C’est un engagement pris en 2017, dont la concrétisation était attendue en 2021. Puis les reports se sont multipliés au gré de divergences internes entre les Directions générales de l’industrie (à la manœuvre) et de l’environnement, suscitant les critiques et les inquiétudes des ONG environnementales, de la communauté scientifique et d’eurodéputés.
C’est finalement le 30 août 2022 que la Commission a publié – en toute discrétion et alors que personne ne l’attendait avant plusieurs mois – son projet de texte visant à restreindre l’usage, et donc les rejets dans l’environnement, des microplastiques ajoutés volontairement par les fabricants dans certains matériaux et produits du quotidien (voir le projet de texte et ses annexes).
Terrains de sport, maquillages, détergents et pesticides
Pour lutter contre cette pollution, qu’elle qualifie d’« extrêmement persistante, pratiquement impossible à éliminer de l’environnement une fois émise, et qui s’accumule », la Commission propose d’interdire l’utilisation des microparticules de plastique pour les terrains de sport synthétiques, certains produits cosmétiques, les détergents et des pesticides.
Selon l’Echa, les microplastiques utilisés pour remblayage ou remplissage des terrains de sport en gazon synthétique sont « le plus grand contributeur au niveau européen en termes de quantités de microplastiques ajoutés intentionnellement puis rejetés dans l’environnement ». Elle estime à 16 000 tonnes le poids de ces microparticules rejetées chaque année.
Mais toute mesure étant conditionnée à son impact socio-économique et à l’existence d’alternatives, la Commission a prévu des périodes de transition, en s’appuyant sur les recommandations de l’Agence européenne des produits chimiques (Echa, en anglais) et de ses comités d’analyse des risques.
Un sursis de douze ans pour les cosmétiques
« Réduire les émissions [de microplastiques] sans délai excessif », tel est l’objectif énoncé par l’exécutif dans son projet de texte.
Un engagement qui n’est qu’à moitié tenu aux yeux du Bureau européen de l’environnement et de ClientEarth, qui pointent du doigt des périodes de transition dépassant parfois la décennie.
La Commission accorde en effet un délai de douze ans aux fabricants de certains produits de maquillage sans rinçage, comme les rouges à lèvres et les vernis à ongles, pour proposer des articles sans microplastiques, ou « microplastics-free ». Une longue période de transition qu’elle justifie par la « plus faible » contribution de ces produits aux émissions globales de microplastiques, le besoin de développer des alternatives et pour « limiter les coûts pour l’industrie ».
« Accorder un tel délai au marché des cosmétiques, sachant qu’une multitude d’alternatives sans microplastiques existe déjà, est difficilement justifiable », a réagi auprès de Contexte Hélène Duguy, juriste spécialisée dans les produits chimiques chez ClientEarth, ajoutant que ce délai ne figure pas dans les recommandations de l’Echa et, en particulier, celles du Comité d’analyse socio-économique (Case).
Pour les autres usages, les délais varient de huit ans pour les pesticides à six ans pour les terrains de sport et les contenants de parfum et cinq ans pour les détergents, cires, produits d’entretien de l’air et les engrais.
Avec quelques exceptions
Ces futures restrictions européennes, si elles sont adoptées, s’appliqueront à la fois aux micro et aux nano plastiques.

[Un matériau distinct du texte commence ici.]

(** [sys/user.h]: [PAGE_SIZE] is [1UL << 12] and [PAGE_MASK] is [~(PAGE_SIZE-1)],
    both of type [unsigned long]. *)
Definition PAGE_SIZE : Z := 4096.
Definition PAGE_MASK : Z := 2 ^ 64 - 4096.

Definition is_u64 (z : Z) : Prop := 0 <= z < 2 ^ 64.
Definition is_s32 (z : Z) : Prop := - 2 ^ 31 <= z < 2 ^ 31.

(** Masking with [PAGE_MASK]. *)
Definition page_of (z : Z) : Z := Z.land z PAGE_MASK.
Definition aligned (z : Z) : Prop := is_u64 z /\ z mod 4096 = 0.

#[export] Instance is_u64_dec z : Decision (is_u64 z).
Proof. unfold is_u64. apply _. Defined.
#[export] Instance is_s32_dec z : Decision (is_s32 z).
Proof. unfold is_s32. apply _. Defined.
#[export] Instance aligned_dec z : Decision (aligned z).
Proof. unfold aligned. apply _. Defined.

Lemma PAGE_MASK_eq : PAGE_MASK = Z.land (Z.ones 64) (Z.lnot (Z.ones 12)).
Proof. reflexivity. Qed.

Lemma page_of_eq z : page_of z = z mod 2 ^ 64 - z mod 4096.
Proof.
  unfold page_of. rewrite PAGE_MASK_eq, Z.land_assoc, Z.land_ones by lia.
  rewrite <- Z.sub_land_same_l, Z.land_ones by lia.
  change 4096 with (2 ^ 12). f_equal. apply Z.mod_mod_divide.
  exists (2 ^ 52). reflexivity.
Qed.

Lemma page_of_small z : is_u64 z -> page_of z = z - z mod 4096.
Proof. unfold is_u64. intros Hz. rewrite page_of_eq, (Z.mod_small z (2 ^ 64)) by lia. done. Qed.

Lemma page_of_aligned z : aligned (page_of z).
Proof.
  unfold aligned, is_u64. rewrite page_of_eq.
  pose proof (Z.mod_pos_bound z (2 ^ 64) ltac:(lia)).
  assert (Hm : (z mod 2 ^ 64) mod 4096 = z mod 4096).
  { apply Z.mod_mod_divide. exists (2 ^ 52). reflexivity. }
  pose proof (Z.mod_pos_bound z 4096 ltac:(lia)).
  pose proof (Z.mod_le (z mod 2 ^ 64) 4096 ltac:(lia) ltac:(lia)).
  split; [lia|].
  rewrite Zminus_mod, Hm, Z.mod_mod, Z.sub_diag by lia. done.
Qed.

Lemma page_of_id z : aligned z -> page_of z = z.
Proof. intros [Hz Hm]. rewrite page_of_small, Hm by done. lia. Qed.

Lemma page_of_idemp z : page_of (page_of z) = page_of z.
Proof. apply page_of_id, page_of_aligned. Qed.

(** Adding an offset inside the page does not change the page. *)
Lemma page_of_add k o : aligned k -> 0 <= o < 4096 -> page_of (k + o) = k.
Proof.
  intros [Hk Hm] Ho. unfold is_u64 in Hk.
  pose proof (Z.div_mod k 4096 ltac:(lia)).
  rewrite page_of_small.
  - rewrite <- Z.add_mod_idemp_l, Hm, Z.add_0_l, Z.mod_small by lia. lia.
  - unfold is_u64. change (2 ^ 64) with (4096 * 2 ^ 52) in *. nia.
Qed.

Lemma s32_id z : is_s32 z -> s32 z = z.
Proof. unfold is_s32, s32. intros. rewrite Z.mod_small; lia. Qed.
Lemma s32_range z : is_s32 (s32 z).
Proof. unfold is_s32, s32. pose proof (Z.mod_pos_bound (z + 2 ^ 31) (2 ^ 32)). lia. Qed.
Lemma u64_id z : is_u64 z -> u64 z = z.
Proof. unfold is_u64, u64. intros. by rewrite Z.mod_small by lia. Qed.
Lemma u64_range z : is_u64 (u64 z).
Proof. unfold is_u64, u64. apply Z.mod_pos_bound. lia. Qed.

(** * Outcomes of C code

    A call returns, runs into behaviour the C and C++ standards leave
    undefined (or an [assert] that fails), or stops at a wait that only another
    thread can end. *)

Inductive fault : Set :=
| NullDeref | UseAfterFree | OutOfBounds | EmptyContainer | AssertFail
| MissingReturn | Uninitialised | BadUnlock | BadFormat | Arithmetic | OutOfFuel.

Inductive outcome (A : Type) : Type :=
| Ok (a : A)
| UB (f : fault)
| Blocked.
Arguments Ok {A} a.
Arguments UB {A} f.
Arguments Blocked {A}.

#[export] Instance outcome_bind : MBind outcome := fun _ _ k m =>
  match m with Ok a => k a | UB f => UB f | Blocked => Blocked end.
#[export] Instance outcome_ret : MRet outcome := fun _ a => Ok a.

(** Stateful code: explicit state passing over [outcome]. *)
Definition M (S A : Type) : Type := S -> outcome (A * S).

#[export] Instance M_ret {S} : MRet (M S) := fun _ a s => Ok (a, s).
#[export] Instance M_bind {S} : MBind (M S) := fun _ _ k m s =>
  match m s with Ok (a, s') => k a s' | UB f => UB f | Blocked => Blocked end.

Section monad.
Context {S : Type}.

Definition mget : M S S := fun s => Ok (s, s).
Definition mput (s : S) : M S unit := fun _ => Ok (tt, s).
Definition mmod (f : S -> S) : M S unit := fun s => Ok (tt, f s).
Definition mgets {A} (f : S -> A) : M S A := fun s => Ok (f s, s).
Definition mub {A} (f : fault) : M S A := fun _ => UB f.
Definition mblock {A} : M S A := fun _ => Blocked.
(** Guard of a C statement: [mwhen b m] is [if (b) m]. *)
Definition mwhen (b : bool) (m : M S unit) : M S unit :=
  if b then m else mret tt.
Definition mlift {A} (o : outcome A) : M S A := fun s =>
  match o with Ok a => Ok (a, s) | UB f => UB f | Blocked => Blocked end.

(** [for (x : l) f x] with the results collected. *)
Fixpoint mmapM {A B} (f : A -> M S B) (l : list A) : M S (list B) :=
  match l with
  | [] => mret []
  | x :: l => y ← f x; ys ← mmapM f l; mret (y :: ys)
  end.

Fixpoint miter {A} (f : A -> M S unit) (l : list A) : M S unit :=
  match l with
  | [] => mret tt
  | x :: l => f x;; miter f l
  end.
End monad.

(** Running an operation on a part of a larger state. *)
Definition zoom {S T A} (get : S -> T) (put : T -> S -> S) (m : M T A) : M S A :=
  fun s => match m (get s) with
           | Ok (a, t) => Ok (a, put t s)
           | UB f => UB f
           | Blocked => Blocked
           end.

(** Every result of [m] satisfies [P]. *)
Definition returns {S A} (P : A -> Prop) (m : M S A) : Prop := forall s x s', m s = Ok (x, s') -> P x.

Lemma returns_ret {S A} (P : A -> Prop) x : P x -> returns P (mret x : M S A).
Proof. by intros H s y s' [= <- _]. Qed.

Lemma returns_bind {S A B} (Q : A -> Prop) (P : B -> Prop) (m : M S A) k :
  returns Q m -> (forall x, Q x -> returns P (k x)) -> returns P (m ≫= k).
Proof.
  intros Hm Hk s y s'. unfold mbind, M_bind. destruct (m s) as [[x s1]| |] eqn:E; [|done|done].
  apply (Hk x). by apply (Hm s x s1).
Qed.

Lemma returns_any {S A} (m : M S A) : returns (fun _ => True) m.
Proof. done. Qed.

(** Running a sequence, from its parts and back. *)
Lemma run_bind {S A B} (m : M S A) (k : A -> M S B) s a s' : m s = Ok (a, s') -> (m ≫= k) s = k a s'.
Proof. intros E. unfold mbind, M_bind. by rewrite E. Qed.

Lemma zoom_run {S T A} (g : S -> T) (put : T -> S -> S) (m : M T A) s a s' : zoom g put m s = Ok (a, s') ->
  exists t', m (g s) = Ok (a, t') /\ s' = put t' s.
Proof. unfold zoom. destruct (m (g s)) as [[x t]| |]; [|done|done]. intros [= -> <-]. by exists t. Qed.

Lemma bind_run {S A B} (m : M S A) (k : A -> M S B) s b s2 : (m ≫= k) s = Ok (b, s2) ->
  exists a s1, m s = Ok (a, s1) /\ k a s1 = Ok (b, s2).
Proof. unfold mbind, M_bind. destruct (m s) as [[a s1]| |]; [|done|done]. eauto. Qed.

(** * Tactics and hints *)

Create HintDb fm discriminated.
#[export] Hint Constants Transparent : fm.
#[export] Hint Resolve page_of_aligned page_of_idemp s32_range u64_range : fm.

(** Case analysis on every [if], [match] and [decide] of a goal or hypothesis. *)
Ltac cases :=
  repeat first
    [ progress simplify_eq/=
    | case_decide
    | case_match
    | progress destruct_and? ].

La proposition de la Commission couvre les microparticules allant de 0,1 micromètre à 5 millimètres.
Elles se limitent en revanche aux microplastiques synthétiques. Les polymères naturels, dégradables et solubles en sont exclus, « car ils ne contribuent pas au risque » pour l’environnement. Même chose pour les polymères sans atomes de carbone, faute de données d’écotoxicité « pertinente » sur les risques qu’ils présentent.

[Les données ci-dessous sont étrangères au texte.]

(* ===== verification/MonitorStats.v ===== *)
(** The monitor's counters: [lib/monitorstats/monitorstats.h] and
    [monitorstats.c].

    [MonitorStats] is the record the globals [_pstats] points to, its
    [unsigned long] fields at 64 bits.  The mutexes around three of the fields
    protect single reads and writes; an update is one definition here.  The
    hit ratio is computed in binary64, with the operations of [SpecFloat]. *)
From Stdlib Require Import SpecFloat.
From S2P Require Import Prelude.

Inductive StatisticToRetreive : Set :=
| CACHE_HIT | CACHE_MISS | PAGE_FAULTS | PLACED_PAGES | PAGES_EVICTED | ZEROPAGES
| CACHE_HITRATIO | LRU_BUFFERSIZE | LRU_BUFFERCAP | NUM_UFDS | WRITES_AVOIDED
| WRITES_SKIPPED_ZERO | WRITES_SKIPPED_INVALID.

(** [struct timeval]: seconds and microseconds. *)
Definition timeval : Type := Z * Z.

Record MonitorStats := mkStats {
  total_pagefault_count : Z;
  placed_data_pages_count : Z;
  page_eviction_count : Z;
  writes_avoided : Z;
  writes_skipped_zero : Z;
  writes_skipped_invalid : Z;
  page_cache_hits_count : Z;
  page_cache_miss_count : Z;
  LRU_Buffer_size : Z;
  LRU_Buffer_capacity : Z;
  registered_UFD_count : Z;    (* int *)
  last_fault_count : Z;        (* int *)
  last_count_time : timeval;
  last_page_fault : timeval
}.

Definition StatsIncrCacheHit_notlocked (s : MonitorStats) : MonitorStats :=
  let 'mkStats pf pl ev wa wz wi h m sz cp nu lf lt lp := s in
  mkStats pf pl ev wa wz wi (u64 (h + 1)) m sz cp nu lf lt lp.

Definition StatsIncrCacheMiss_notlocked (s : MonitorStats) : MonitorStats :=
  let 'mkStats pf pl ev wa wz wi h m sz cp nu lf lt lp := s in
  mkStats pf pl ev wa wz wi h (u64 (m + 1)) sz cp nu lf lt lp.

Definition StatsIncrWriteAvoided_notlocked (s : MonitorStats) : MonitorStats :=
  let 'mkStats pf pl ev wa wz wi h m sz cp nu lf lt lp := s in
  mkStats pf pl ev (u64 (wa + 1)) wz wi h m sz cp nu lf lt lp.

Definition StatsIncrWriteSkippedZero_notlocked (s : MonitorStats) : MonitorStats :=
  let 'mkStats pf pl ev wa wz wi h m sz cp nu lf lt lp := s in
  mkStats pf pl ev wa (u64 (wz + 1)) wi h m sz cp nu lf lt lp.

Definition StatsIncrWriteSkippedInvalid_notlocked (s : MonitorStats) : MonitorStats :=
  let 'mkStats pf pl ev wa wz wi h m sz cp nu lf lt lp := s in
  mkStats pf pl ev wa wz (u64 (wi + 1)) h m sz cp nu lf lt lp.

Definition StatsSetLRUBufferSize (n : Z) (s : MonitorStats) : MonitorStats :=
  let 'mkStats pf pl ev wa wz wi h m sz cp nu lf lt lp := s in
  mkStats pf pl ev wa wz wi h m (u64 n) cp nu lf lt lp.

Definition StatsIncrLRUBufferSize (s : MonitorStats) : MonitorStats :=
  let 'mkStats pf pl ev wa wz wi h m sz cp nu lf lt lp := s in
  mkStats pf pl ev wa wz wi h m (u64 (sz + 1)) cp nu lf lt lp.

Definition StatsDecrLRUBufferSize (s : MonitorStats) : MonitorStats :=
  let 'mkStats pf pl ev wa wz wi h m sz cp nu lf lt lp := s in
  mkStats pf pl ev wa wz wi h m (u64 (sz - 1)) cp nu lf lt lp.

Definition StatsSetLRUBufferCap (n : Z) (s : MonitorStats) : MonitorStats :=
  let 'mkStats pf pl ev wa wz wi h m sz cp nu lf lt lp := s in
  mkStats pf pl ev wa wz wi h m sz (u64 n) nu lf lt lp.

(** The parameter is an [unsigned long], the field an [int]. *)
Definition StatsSetNumUFDS (n : Z) (s : MonitorStats) : MonitorStats :=
  let 'mkStats pf pl ev wa wz wi h m sz cp nu lf lt lp := s in
  mkStats pf pl ev wa wz wi h m sz cp (s32 (u64 n)) lf lt lp.

Definition StatsIncrPlacedPage_notlocked (s : MonitorStats) : MonitorStats :=
  let 'mkStats pf pl ev wa wz wi h m sz cp nu lf lt lp := s in
  mkStats pf (u64 (pl + 1)) ev wa wz wi h m sz cp nu lf lt lp.

Definition StatsIncrPageFault_notlocked (s : MonitorStats) : MonitorStats :=
  let 'mkStats pf pl ev wa wz wi h m sz cp nu lf lt lp := s in
  mkStats (u64 (pf + 1)) pl ev wa wz wi h m sz cp nu lf lt lp.

Definition StatsIncrPageEvicted_notlocked (s : MonitorStats) : MonitorStats :=
  let 'mkStats pf pl ev wa wz wi h m sz cp nu lf lt lp := s in
  mkStats pf pl (u64 (ev + 1)) wa wz wi h m sz cp nu lf lt lp.

Definition _StatsSetLastFaultCount (s : MonitorStats) : MonitorStats :=
  let 'mkStats pf pl ev wa wz wi h m sz cp nu lf lt lp := s in
  mkStats pf pl ev wa wz wi h m sz cp nu (s32 pf) lt lp.

Definition _StatsSetLastTime (now : timeval) (s : MonitorStats) : MonitorStats :=
  let 'mkStats pf pl ev wa wz wi h m sz cp nu lf lt lp := s in
  mkStats pf pl ev wa wz wi h m sz cp nu lf now lp.

Definition StatsSetLastFaultTime (now : timeval) (s : MonitorStats) : MonitorStats :=
  let 'mkStats pf pl ev wa wz wi h m sz cp nu lf lt lp := s in
  mkStats pf pl ev wa wz wi h m sz cp nu lf lt now.

Definition StatsClear (now : timeval) (s : MonitorStats) : MonitorStats :=
  _StatsSetLastTime now
    (mkStats 0 0 0 0 0 0 0 0 s.(LRU_Buffer_size) s.(LRU_Buffer_capacity)
       s.(registered_UFD_count) 0 s.(last_count_time) (0, 0)).

(** ** Reading the counters *)

(** binary64: 53 bits of precision, exponents up to 1024. *)
Definition double_of_Z (z : Z) : spec_float := binary_normalize 53 1024 z 0 false.
Definition double_div : spec_float -> spec_float -> spec_float := SFdiv 53 1024.
Definition double_mul : spec_float -> spec_float -> spec_float := SFmul 53 1024.

(** [ceil] of a finite double, converted to an integer. *)
Definition double_ceil (f : spec_float) : Z :=
  match f with
  | S754_finite sgn m e =>
      let z := if sgn then Z.neg m else Z.pos m in
      if 0 <=? e then z * 2 ^ e else - ((- z) / 2 ^ (- e))
  | _ => 0
  end.

Definition hit_ratio (hits total : Z) : Z :=
  double_ceil (double_mul (double_of_Z 100)
                 (double_div (double_of_Z hits) (double_of_Z total))).

Definition StatsGetCacheHit_notlocked (s : MonitorStats) : Z := s.(page_cache_hits_count).
Definition StatsGetCacheMiss_notlocked (s : MonitorStats) : Z := s.(page_cache_miss_count).
Definition StatsGetPageFault_notlocked (s : MonitorStats) : Z := s.(total_pagefault_count).
Definition StatsGetPlacedPage_notlocked (s : MonitorStats) : Z := s.(placed_data_pages_count).
Definition StatsGetPageEvicted_notlocked (s : MonitorStats) : Z := s.(page_eviction_count).
Definition StatsGetWriteAvoided_notlocked (s : MonitorStats) : Z := s.(writes_avoided).
Definition StatsGetWriteSkippedZero_notlocked (s : MonitorStats) : Z := s.(writes_skipped_zero).
Definition StatsGetWriteSkippedInvalid_notlocked (s : MonitorStats) : Z := s.(writes_skipped_invalid).
Definition StatsGetLRUBufferSize (s : MonitorStats) : Z := s.(LRU_Buffer_size).
Definition StatsGetLRUBufferCap (s : MonitorStats) : Z := s.(LRU_Buffer_capacity).
Definition StatsGetNumUFDS (s : MonitorStats) : Z := u64 s.(registered_UFD_count).
Definition _StatsGetLastFaultCount (s : MonitorStats) : Z := u64 s.(last_fault_count).
Definition StatsGetLastFaultTime (s : MonitorStats) : timeval := s.(last_page_fault).

Definition StatsGetStat (st : StatisticToRetreive) (s : MonitorStats) : Z :=
  match st with
  | CACHE_HIT => StatsGetCacheHit_notlocked s
  | CACHE_MISS => StatsGetCacheMiss_notlocked s
  | PAGE_FAULTS => StatsGetPageFault_notlocked s
  | PLACED_PAGES => StatsGetPlacedPage_notlocked s
  | PAGES_EVICTED => StatsGetPageEvicted_notlocked s
  | ZEROPAGES => u64 (StatsGetPageFault_notlocked s - StatsGetPlacedPage_notlocked s)
  | CACHE_HITRATIO =>
      let hits := StatsGetCacheHit_notlocked s in
      let total := u64 (hits + StatsGetCacheMiss_notlocked s) in
      if negb (total =? 0) then u64 (hit_ratio hits total) else 0
  | LRU_BUFFERSIZE => StatsGetLRUBufferSize s
  | LRU_BUFFERCAP => StatsGetLRUBufferCap s
  | NUM_UFDS => StatsGetNumUFDS s
  | WRITES_AVOIDED => StatsGetWriteAvoided_notlocked s
  | WRITES_SKIPPED_ZERO => StatsGetWriteSkippedZero_notlocked s
  | WRITES_SKIPPED_INVALID => StatsGetWriteSkippedInvalid_notlocked s
  end.

(** [timersub] of [sys/time.h]: microseconds stay in [0, 10^6). *)
Definition timersub (a b : timeval) : timeval :=
  let sec := a.1 - b.1 in
  let usec := a.2 - b.2 in
  if usec <? 0 then (sec - 1, usec + 1000000) else (sec, usec).

Definition _StatsGetTimeDiff (now : timeval) (s : MonitorStats) : timeval :=
  timersub now s.(last_count_time).

(** [StatsGetRate] divides the number of faults since the last call by the
    elapsed time, given here as the numerator and the elapsed [timeval]. *)
Definition StatsGetRate (now : timeval) (s : MonitorStats) : (Z * timeval) * MonitorStats :=
  let fault_diff := u64 (StatsGetPageFault_notlocked s - _StatsGetLastFaultCount s) in
  ((fault_diff, _StatsGetTimeDiff now s),
   _StatsSetLastTime now (_StatsSetLastFaultCount s)).

(** ** The life of the record *)

(** [MonitorStatsInit]: [block] is what the new memory happens to hold. *)
Definition MonitorStatsInit (now : timeval) (block : MonitorStats) : MonitorStats := StatsClear now block.

(** The mutexes that [StatsInitLocks] makes and [StatsDestroyLocks] takes away again. *)
Inductive stats_lock : Set := last_page_fault_lock | LRU_Buffer_size_lock | LRU_Buffer_capacity_lock | registered_UFD_count_lock.
#[export] Instance stats_lock_dec : EqDecision stats_lock.
Proof. solve_decision. Defined.
Definition StatsInitLocks (locks : list stats_lock) : list stats_lock :=
  locks ++ [last_page_fault_lock; LRU_Buffer_size_lock; LRU_Buffer_capacity_lock; registered_UFD_count_lock].
Definition StatsDestroyLocks (pstats : option MonitorStats) (locks : list stats_lock) : list stats_lock :=
  match pstats with
  | None => locks
  | Some _ => filter (fun l => l ∉ [LRU_Buffer_size_lock; LRU_Buffer_capacity_lock; registered_UFD_count_lock]) locks
  end.
(** [StatsDestroy]: [_pstats] keeps its value, so that a second call frees the block again. *)
Definition StatsDestroy (pstats : option MonitorStats) (freed : bool) (locks : list stats_lock) : outcome (bool * list stats_lock) :=
  match pstats with
  | None => Ok (freed, locks)
  | Some _ => if freed then UB UseAfterFree else Ok (true, StatsDestroyLocks pstats locks)
  end.

(** What the counters have counted: every field at its width. *)
Definition stats_wf (s : MonitorStats) : Prop :=
  is_u64 s.(total_pagefault_count) /\ is_u64 s.(placed_data_pages_count) /\
  is_u64 s.(page_eviction_count) /\ is_u64 s.(writes_avoided) /\
  is_u64 s.(writes_skipped_zero) /\ is_u64 s.(writes_skipped_invalid) /\
  is_u64 s.(page_cache_hits_count) /\ is_u64 s.(page_cache_miss_count) /\
  is_u64 s.(LRU_Buffer_size) /\ is_u64 s.(LRU_Buffer_capacity) /\
  is_s32 s.(registered_UFD_count) /\ is_s32 s.(last_fault_count).

Definition zero_stats : MonitorStats :=
  mkStats 0 0 0 0 0 0 0 0 0 0 0 0 (0, 0) (0, 0).

Example ratio_half : hit_ratio 1 2 = 50.
Proof. vm_compute. reflexivity. Qed.
Example ratio_seven : hit_ratio 7 100 = 8.
Proof. vm_compute. reflexivity. Qed.

(** * Theorems *)

(** Every update of the counters, with the times and sizes it is given. *)
Inductive stats_update (now : timeval) (n : Z) : Set :=
| IncrCacheHit | IncrCacheMiss | IncrWriteAvoided | IncrWriteSkippedZero | IncrWriteSkippedInvalid | SetLRUBufferSize | IncrLRUBufferSize
| DecrLRUBufferSize | SetLRUBufferCap | SetNumUFDS | IncrPlacedPage | IncrPageFault | IncrPageEvicted | SetLastFaultCount | SetLastTime
| SetLastFaultTime | Clear | GetRate.
Definition apply_update {now n} (u : stats_update now n) : MonitorStats -> MonitorStats :=
  match u with
  | IncrCacheHit _ _ => StatsIncrCacheHit_notlocked
  | IncrCacheMiss _ _ => StatsIncrCacheMiss_notlocked
  | IncrWriteAvoided _ _ => StatsIncrWriteAvoided_notlocked
  | IncrWriteSkippedZero _ _ => StatsIncrWriteSkippedZero_notlocked
  | IncrWriteSkippedInvalid _ _ => StatsIncrWriteSkippedInvalid_notlocked
  | SetLRUBufferSize _ _ => StatsSetLRUBufferSize n
  | IncrLRUBufferSize _ _ => StatsIncrLRUBufferSize
  | DecrLRUBufferSize _ _ => StatsDecrLRUBufferSize
  | SetLRUBufferCap _ _ => StatsSetLRUBufferCap n
  | SetNumUFDS _ _ => StatsSetNumUFDS n
  | IncrPlacedPage _ _ => StatsIncrPlacedPage_notlocked
  | IncrPageFault _ _ => StatsIncrPageFault_notlocked
  | IncrPageEvicted _ _ => StatsIncrPageEvicted_notlocked
  | SetLastFaultCount _ _ => _StatsSetLastFaultCount
  | SetLastTime _ _ => _StatsSetLastTime now
  | SetLastFaultTime _ _ => StatsSetLastFaultTime now
  | Clear _ _ => StatsClear now
  | GetRate _ _ => fun s => (StatsGetRate now s).2
  end.

Lemma update_typed now n (u : stats_update now n) s : stats_wf s -> stats_wf (apply_update u s).
Proof.
  destruct s. unfold stats_wf. intros (?&?&?&?&?&?&?&?&?&?&?&?).
  destruct u; cbn -[u64 s32 is_u64 is_s32]; split_and!; first [done|apply u64_range|apply s32_range|unfold is_u64, is_s32; lia].
Qed.

Lemma StatsGetStat_typed l s : stats_wf s -> is_u64 (StatsGetStat l s).
Proof.
  destruct s. unfold stats_wf. intros (?&?&?&?&?&?&?&?&?&?&?&?). destruct l; try done; try apply u64_range.
  cbn -[hit_ratio u64]. case_match; [apply u64_range|unfold is_u64; lia].
Qed.

(** Nothing of the memory the record was allocated in is left once the buffer and the list of descriptors
    are there: what [StatsClear] does not set, their constructors do. *)
Lemma startup_stats_defined now cap block block' :
  StatsSetNumUFDS 0 (StatsSetLRUBufferSize 0 (StatsSetLRUBufferCap cap (MonitorStatsInit now block))) =
  StatsSetNumUFDS 0 (StatsSetLRUBufferSize 0 (StatsSetLRUBufferCap cap (MonitorStatsInit now block'))).
Proof. by destruct block, block'. Qed.

(** One of the four mutexes is never destroyed. *)
Lemma lock_left s : StatsDestroyLocks (Some s) (StatsInitLocks []) = [last_page_fault_lock].
Proof. reflexivity. Qed.

(** The count of faults at the last call is kept in an [int]: with two billion faults and no new
    one the next rate is computed from four billion. *)
Lemma rate_after_two_billion now s : total_pagefault_count s = 2 ^ 31 ->
  (StatsGetRate now (_StatsSetLastFaultCount s)).1.1 = 2 ^ 32.
Proof. destruct s. cbn [total_pagefault_count]. intros ->. reflexivity. Qed.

Si la Commission a eu besoin d’un long élan pour oser ce premier pas, le match ne fait que commencer et tous ces paramètres sont encore susceptibles d’évoluer. C’est maintenant au tour des États membres d’entrer en jeu. Le Parlement européen, lui, est sur le banc, faute de compétence dans ces procédures qui relèvent de la comitologie.
La proposition de la Commission, qui prend la forme d’un amendement au règlement Reach sur les produits chimiques, sera présentée aux experts nationaux le 23 septembre à l’occasion d’une réunion extraordinaire du comité Reach.